Each line from the start of the entries through the line that contains "[mutex_], a notification, or" should be output exactly, please.

Stored data entries
********************

(* ===== verification/ThreadPool.v ===== *)
(** * ThreadPool: src/core/thread_pool.cpp

    Workers, posts and the destructor as interleaved atomic steps: a critical section of
    [mutex_], a notification, or the end of a task.  A task is a number; [None] is an
    empty function, which is skipped. *)

From S2P Require Import Prelude.

Inductive worker :=
| Ready                        (* about to test the condition *)
| Asleep                       (* in [cond_.wait] *)
| Running (t : option Z)
| Exited.

Record ThreadPool := mkPool {
  workers_ : list worker;
  tasks_ : list (option Z);
  stopped_ : bool;
  posting : nat;               (* posts that have pushed and not yet notified *)
  joining : bool;              (* the destructor has notified all *)
  accepted : list (option Z);
  started : list (option Z)
}.

Definition ThreadPool_init (n : nat) : ThreadPool := mkPool (replicate n Ready) [] false 0 false [] [].

Definition with_workers (l : list worker) (p : ThreadPool) : ThreadPool :=
  mkPool l (tasks_ p) (stopped_ p) (posting p) (joining p) (accepted p) (started p).

Inductive action :=
| Post (t : option Z)          (* the critical section of [post] *)
| Notify (i : option nat)      (* [notify_one]: the worker it wakes, if any waits *)
| Stop                         (* the destructor's critical section *)
| NotifyAll
| Work (i : nat).              (* a step of worker [i] *)

Definition wake (w : worker) : worker := match w with Asleep => Ready | _ => w end.
Definition is_asleep (w : worker) : bool := match w with Asleep => true | _ => false end.

(** One pass of [worker_loop], by its steps. *)
Definition work (i : nat) (p : ThreadPool) : option ThreadPool :=
  match workers_ p !! i with
  | Some Ready =>
      match tasks_ p with
      | [] => if stopped_ p then Some (with_workers (<[i := Exited]> (workers_ p)) p) else Some (with_workers (<[i := Asleep]> (workers_ p)) p)
      | t :: rest =>
          Some (mkPool (<[i := Running t]> (workers_ p)) rest (stopped_ p) (posting p) (joining p) (accepted p) (started p ++ [t]))
      end
  | Some (Running t) => Some (with_workers (<[i := Ready]> (workers_ p)) p)
  | _ => None
  end.

Definition step (a : action) (p : ThreadPool) : option ThreadPool :=
  match a with
  | Post t =>
      if stopped_ p then Some p
      else Some (mkPool (workers_ p) (tasks_ p ++ [t]) false (S (posting p)) (joining p) (accepted p ++ [t]) (started p))
  | Notify i =>
      match posting p with
      | O => None
      | S n =>
          let p1 := mkPool (workers_ p) (tasks_ p) (stopped_ p) n (joining p) (accepted p) (started p) in
          match i with
          | Some i => w ← workers_ p !! i; if is_asleep w then Some (with_workers (<[i := Ready]> (workers_ p)) p1) else None
          | None => if existsb is_asleep (workers_ p) then None else Some p1
          end
      end
  | Stop => if stopped_ p then None else Some (mkPool (workers_ p) (tasks_ p) true (posting p) (joining p) (accepted p) (started p))
  | NotifyAll =>
      if stopped_ p && negb (joining p)
      then Some (mkPool (map wake (workers_ p)) (tasks_ p) (stopped_ p) (posting p) true (accepted p) (started p)) else None
  | Work i => work i p
  end.

Fixpoint run (l : list action) (p : ThreadPool) : option ThreadPool :=
  match l with [] => Some p | a :: l' => p1 ← step a p; run l' p1 end.

(** ** Invariants *)

(** Tasks start in the order of their posts; a worker leaves only when stopped and idle;
    no worker sleeps after the last notification. *)
Definition pool_ok (p : ThreadPool) : Prop :=
  accepted p = started p ++ tasks_ p /\
  (joining p = true -> stopped_ p = true /\ Asleep ∉ workers_ p) /\
  (Exited ∈ workers_ p -> stopped_ p = true /\ tasks_ p = []).

Definition live (w : worker) : bool := match w with Ready | Running _ => true | _ => false end.

(** Nobody is forgotten: with a task queued there is a worker awake or a notification to
    come. *)
Definition awake (p : ThreadPool) : Prop :=
  tasks_ p <> [] -> (posting p > 0)%nat \/ exists i w, workers_ p !! i = Some w /\ live w = true.

Lemma work_ok i p p' : pool_ok p -> work i p = Some p' -> pool_ok p'.
Proof.
  intros (H1 & H2 & H3) Hw. unfold work in Hw. destruct (workers_ p !! i) as [w|] eqn:Hi; [|done].
  destruct w as [| |t|]; try done.
  - destruct (tasks_ p) as [|t rest] eqn:Et; [destruct (stopped_ p) eqn:Es|]; injection Hw as <-; unfold pool_ok; cbn; rewrite ?Et, ?Es in *; split_and!; try done.
    + intros Hj. split; [done|]. intros [?|?]%elem_insert; [done|]. by apply H2.
    + intros Hj. by destruct (H2 Hj).
    + intros [?|?]%elem_insert; [done|]. by destruct (H3 H).
    + by rewrite <- app_assoc.
    + intros Hj. destruct (H2 Hj) as [? Hn]. split; [done|]. by intros [?|?]%elem_insert.
    + intros [?|?]%elem_insert; [done|]. by destruct (H3 H).
  - injection Hw as <-. unfold pool_ok. cbn. split_and!; [done| |].
    + intros Hj. destruct (H2 Hj) as [? Hn]. split; [done|]. by intros [?|?]%elem_insert.
    + intros [?|?]%elem_insert; [done|]. by apply H3.
Qed.

Lemma pool_step_ok a p p' : pool_ok p -> step a p = Some p' -> pool_ok p'.
Proof.
  intros Hp Hs. destruct a as [t|i| | |i]; cbn in Hs; [..|by eapply work_ok]; destruct Hp as (H1 & H2 & H3).
  - destruct (stopped_ p) eqn:Es; [injection Hs as <-; unfold pool_ok; by rewrite Es|]. injection Hs as <-. unfold pool_ok. cbn. rewrite H1, app_assoc. split_and!; [done| |].
    + intros Hj. by destruct (H2 Hj).
    + intros Hj. by destruct (H3 Hj).
  - destruct (posting p) as [|n]; [done|]. destruct i as [i|].
    + destruct (workers_ p !! i) as [w|] eqn:Hi; [|done]. cbn in Hs. destruct (is_asleep w); [|done]. injection Hs as <-. unfold pool_ok. cbn. split_and!; [done| |].
      * intros Hj. destruct (H2 Hj) as [? Hn]. split; [done|]. by intros [?|?]%elem_insert.
      * intros [?|?]%elem_insert; [done|]. by apply H3.
    + destruct (existsb is_asleep (workers_ p)); [done|]. injection Hs as <-. exact (conj H1 (conj H2 H3)).
  - destruct (stopped_ p); [done|]. injection Hs as <-. unfold pool_ok. cbn. split_and!; [done| |].
    + intros Hj. by destruct (H2 Hj).
    + intros Hj. by destruct (H3 Hj).
  - destruct (stopped_ p) eqn:Es; [|done]. destruct (joining p); [done|]. injection Hs as <-. unfold pool_ok. cbn. split_and!; [done| |].
    + intros _. split; [done|]. intros (w & Hw & _)%list_elem_of_fmap. by destruct w.
    + intros (w & Hw & Hin)%list_elem_of_fmap. apply H3. by destruct w.
Qed.

Lemma init_ok n : pool_ok (ThreadPool_init n).
Proof.
  split_and!; [done|done|]. intros Hin. cbn in Hin. apply elem_of_replicate in Hin as [? _]. done.
Qed.

Lemma run_ok l p p' : pool_ok p -> run l p = Some p' -> pool_ok p'.
Proof.
  revert p. induction l as [|a l IH]; intros p Hp Hr; cbn in Hr; [by injection Hr as <-|].
  destruct (step a p) as [p1|] eqn:E; [|done]. eapply IH; [|done]. by eapply pool_step_ok.
Qed.

Lemma work_length i p p' : work i p = Some p' -> length (workers_ p') = length (workers_ p).
Proof. unfold work. intros H. repeat case_match; simplify_eq; cbn; by rewrite length_insert. Qed.

Lemma step_length a p p' : step a p = Some p' -> length (workers_ p') = length (workers_ p).
Proof.
  intros H. destruct a as [t|i| | |i]; [..|by eapply work_length]; cbn in H; repeat case_match; simplify_eq; try done; cbn; try by rewrite length_map.
  destruct (workers_ p !! _) as [w|]; [|done]. cbn in H. destruct (is_asleep w); [|done]. injection H as <-. cbn. by rewrite length_insert.
Qed.

Lemma step_awake a p p' : (0 < length (workers_ p))%nat -> pool_ok p -> awake p -> step a p = Some p' -> awake p'.
Proof.
  intros Hk Hp Ha Hs. unfold awake in *. destruct a as [t|i| | |i]; cbn in Hs.
  - destruct (stopped_ p); injection Hs as <-; [done|]. cbn. left. lia.
  - destruct (posting p) as [|n]; [done|]. destruct i as [i|].
    + destruct (workers_ p !! i) as [w|] eqn:Hi; [|done]. cbn in Hs. destruct (is_asleep w); [|done]. injection Hs as <-. cbn. intros _. right.
      exists i, Ready. split; [|done]. apply list_lookup_insert_eq. by eapply lookup_lt_Some.
    + destruct (existsb is_asleep (workers_ p)) eqn:E; [done|]. injection Hs as <-. cbn. intros Ht. right.
      destruct (lookup_lt_is_Some_2 (workers_ p) 0) as [w Hw]; [lia|]. exists 0%nat, w. split; [done|]. destruct w; try done.
      * exfalso. assert (existsb is_asleep (workers_ p) = true); [|congruence]. apply existsb_exists. exists Asleep. split; [|done].
        apply list_elem_of_In. by eapply list_elem_of_lookup_2.
      * exfalso. destruct Hp as (_ & _ & H3). apply Ht, H3. by eapply list_elem_of_lookup_2.
  - destruct (stopped_ p); [done|]. by injection Hs as <-.
  - destruct (_ && _); [|done]. injection Hs as <-. cbn. intros Ht. destruct (Ha Ht) as [?|(i & w & Hi & Hw)]; [by left|right].
    exists i, (wake w). rewrite list_lookup_fmap, Hi. by destruct w.
  - unfold work in Hs. destruct (workers_ p !! i) as [w|] eqn:Hi; [|done]. pose proof (lookup_lt_Some _ _ _ Hi). destruct w as [| |t|]; try done.
    + destruct (tasks_ p) as [|t rest] eqn:Et.
      * destruct (stopped_ p); injection Hs as <-; cbn; by rewrite Et.
      * injection Hs as <-. cbn. intros _. right. exists i, (Running t). split; [by apply list_lookup_insert_eq|done].
    + injection Hs as <-. cbn. intros _. right. exists i, Ready. split; [by apply list_lookup_insert_eq|done].
Qed.

(** No wakeup is lost: whatever is posted and however the threads interleave, while a
    task is queued some worker is awake or a notification is still to come. *)
Theorem no_lost_wakeup n l p : (0 < n)%nat -> run l (ThreadPool_init n) = Some p -> tasks_ p <> [] ->
  (posting p > 0)%nat \/ exists i w, workers_ p !! i = Some w /\ live w = true.
Proof.
  intros Hn Hr. enough (forall l p0, (0 < length (workers_ p0))%nat -> pool_ok p0 -> awake p0 -> run l p0 = Some p -> awake p) as H.
  { apply (H l (ThreadPool_init n)); [cbn; rewrite length_replicate; lia|apply init_ok|intros Ht; by destruct Ht|done]. }
  clear. intros l. induction l as [|a l IH]; intros p0 Hk Hp Ha Hr; cbn in Hr; [by injection Hr as <-|].
  destruct (step a p0) as [p1|] eqn:E; [|done]. eapply (IH p1); [by rewrite (step_length _ _ _ E)|by eapply pool_step_ok|by eapply step_awake|done].
Qed.

(** *** The destructor *)

Definition work_left (w : worker) : nat := match w with Ready | Asleep => 1 | Running _ => 2 | Exited => 0 end.
Definition weight (p : ThreadPool) : nat := (2 * length (tasks_ p) + sum_list_with work_left (workers_ p))%nat.

Lemma work_decreases i p p' : stopped_ p = true -> work i p = Some p' -> (weight p' < weight p)%nat /\ stopped_ p' = true.
Proof.
  intros Hst Hw. unfold work in Hw. destruct (workers_ p !! i) as [w|] eqn:Hi; [|done]. unfold weight.
  destruct w as [| |t|]; try done; [destruct (tasks_ p) as [|t rest] eqn:Et|]; rewrite ?Hst in Hw; injection Hw as <-; cbn; (split; [|done]); rewrite ?Et.
  - pose proof (sum_insert work_left _ i _ Exited Hi). cbn in *. lia.
  - pose proof (sum_insert work_left _ i _ (Running t) Hi). cbn in *. lia.
  - pose proof (sum_insert work_left _ i _ Ready Hi). cbn in *. lia.
Qed.

(** C32: Once the destructor has stopped the pool and notified, the workers take a bounded
    number of steps, and when none can take another all of them have left and every task
    accepted has been started, in the order of the posts. *)
Theorem destructor_drains n l p : (0 < n)%nat -> run l (ThreadPool_init n) = Some p -> joining p = true ->
  (forall js p', run (map Work js) p = Some p' -> (length js <= weight p)%nat) /\
  (forall js p', run (map Work js) p = Some p' -> (forall i, work i p' = None) ->
     Forall (fun w => w = Exited) (workers_ p') /\ started p' = accepted p').
Proof.
  intros Hn Hr Hj. pose proof (run_ok l _ p (init_ok n) Hr) as Hp. destruct (proj1 (proj2 Hp) Hj) as [Hst Hns]. split.
  - intros js. clear Hr Hp Hns Hj. revert p Hst. induction js as [|j js IH]; intros p Hst p' Hr; [cbn; lia|]. cbn in Hr.
    destruct (work j p) as [p1|] eqn:E; [|done]. destruct (work_decreases _ _ _ Hst E) as [Hlt Hst1]. specialize (IH p1 Hst1 p' Hr). cbn [length]. lia.
  - intros js p' Hr' Hstuck. assert (run (l ++ map Work js) (ThreadPool_init n) = Some p') as Hrun.
    { clear -Hr Hr'. revert Hr. generalize (ThreadPool_init n). induction l as [|a l IH]; intros q Hr; cbn in *; [by injection Hr as ->|].
      destruct (step a q) as [q1|]; [|done]. by apply IH. }
    pose proof (run_ok _ _ p' (init_ok n) Hrun) as (H1 & H2 & H3).
    assert (joining p' = true /\ length (workers_ p') = length (workers_ p)) as [Hj' Hlen].
    { clear -Hr' Hj. revert p Hj Hr'. induction js as [|j js IH]; intros p Hj Hr; cbn in Hr; [by injection Hr as <-|].
      destruct (work j p) as [p1|] eqn:E; [|done]. rewrite <- (work_length _ _ _ E). apply IH; [|done].
      unfold work in E. repeat case_match; simplify_eq; done. }
    destruct (H2 Hj') as [Hst' Hns'].
    assert (Forall (fun w => w = Exited) (workers_ p')) as Hex.
    { apply Forall_forall. intros w Hw. apply list_elem_of_lookup_1 in Hw as [i Hi]. specialize (Hstuck i). unfold work in Hstuck. rewrite Hi in Hstuck.
      destruct w as [| |t|]; [|by exfalso; apply Hns'; eapply list_elem_of_lookup_2|done|done]. destruct (tasks_ p'); [by rewrite Hst' in Hstuck|done]. }
    split; [done|]. rewrite H1. destruct H3 as [_ ->]; [|by rewrite app_nil_r].
    assert (length (workers_ p) = n) as Hn'.
    { clear -Hr. assert (forall l q, run l q = Some p -> length (workers_ p) = length (workers_ q)) as H.
      { clear Hr. intros l0. induction l0 as [|a l0 IH]; intros q Hr; cbn in Hr; [by injection Hr as ->|]. destruct (step a q) as [q1|] eqn:E; [|done]. by rewrite (IH _ Hr), (step_length _ _ _ E). }
      rewrite (H _ _ Hr). apply length_replicate. }
    destruct (workers_ p') as [|w ws]; [cbn in Hlen; lia|]. apply Forall_cons in Hex as [-> _]. by apply list_elem_of_here.
Qed.

Definition demo_steps : list action := [Work 0; Post (Some 7); Work 1; Post None; Notify (Some 0%nat); Notify None; Stop; NotifyAll].

Lemma demo_steps_run : exists p, run demo_steps (ThreadPool_init 2) = Some p /\ joining p = true.
Proof. eexists. split; reflexivity. Qed.

Lemma destructor_drains_witness : exists p, run demo_steps (ThreadPool_init 2) = Some p /\
  forall js p', run (map Work js) p = Some p' -> (length js <= weight p)%nat.
Proof.
  destruct demo_steps_run as (p & H & Hj). exists p. split; [exact H|]. exact (proj1 (destructor_drains 2 demo_steps p ltac:(lia) H Hj)).
Defined.

Lemma no_lost_wakeup_witness : exists p, run [Work 0; Work 1; Post (Some 7)] (ThreadPool_init 2) = Some p /\
  ((posting p > 0)%nat \/ exists i w, workers_ p !! i = Some w /\ live w = true).
Proof.
  eexists. split; [reflexivity|]. apply (no_lost_wakeup 2 [Work 0; Work 1; Post (Some 7)]); [lia|reflexivity|done].
Defined.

********************

EXERCISE OUTPUT:
(* ===== verification/ThreadPool.v ===== *)
(** * ThreadPool: src/core/thread_pool.cpp

    Workers, posts and the destructor as interleaved atomic steps: a critical section of
    [mutex_], a notification, or the end of a task.  A task is a number; [None] is an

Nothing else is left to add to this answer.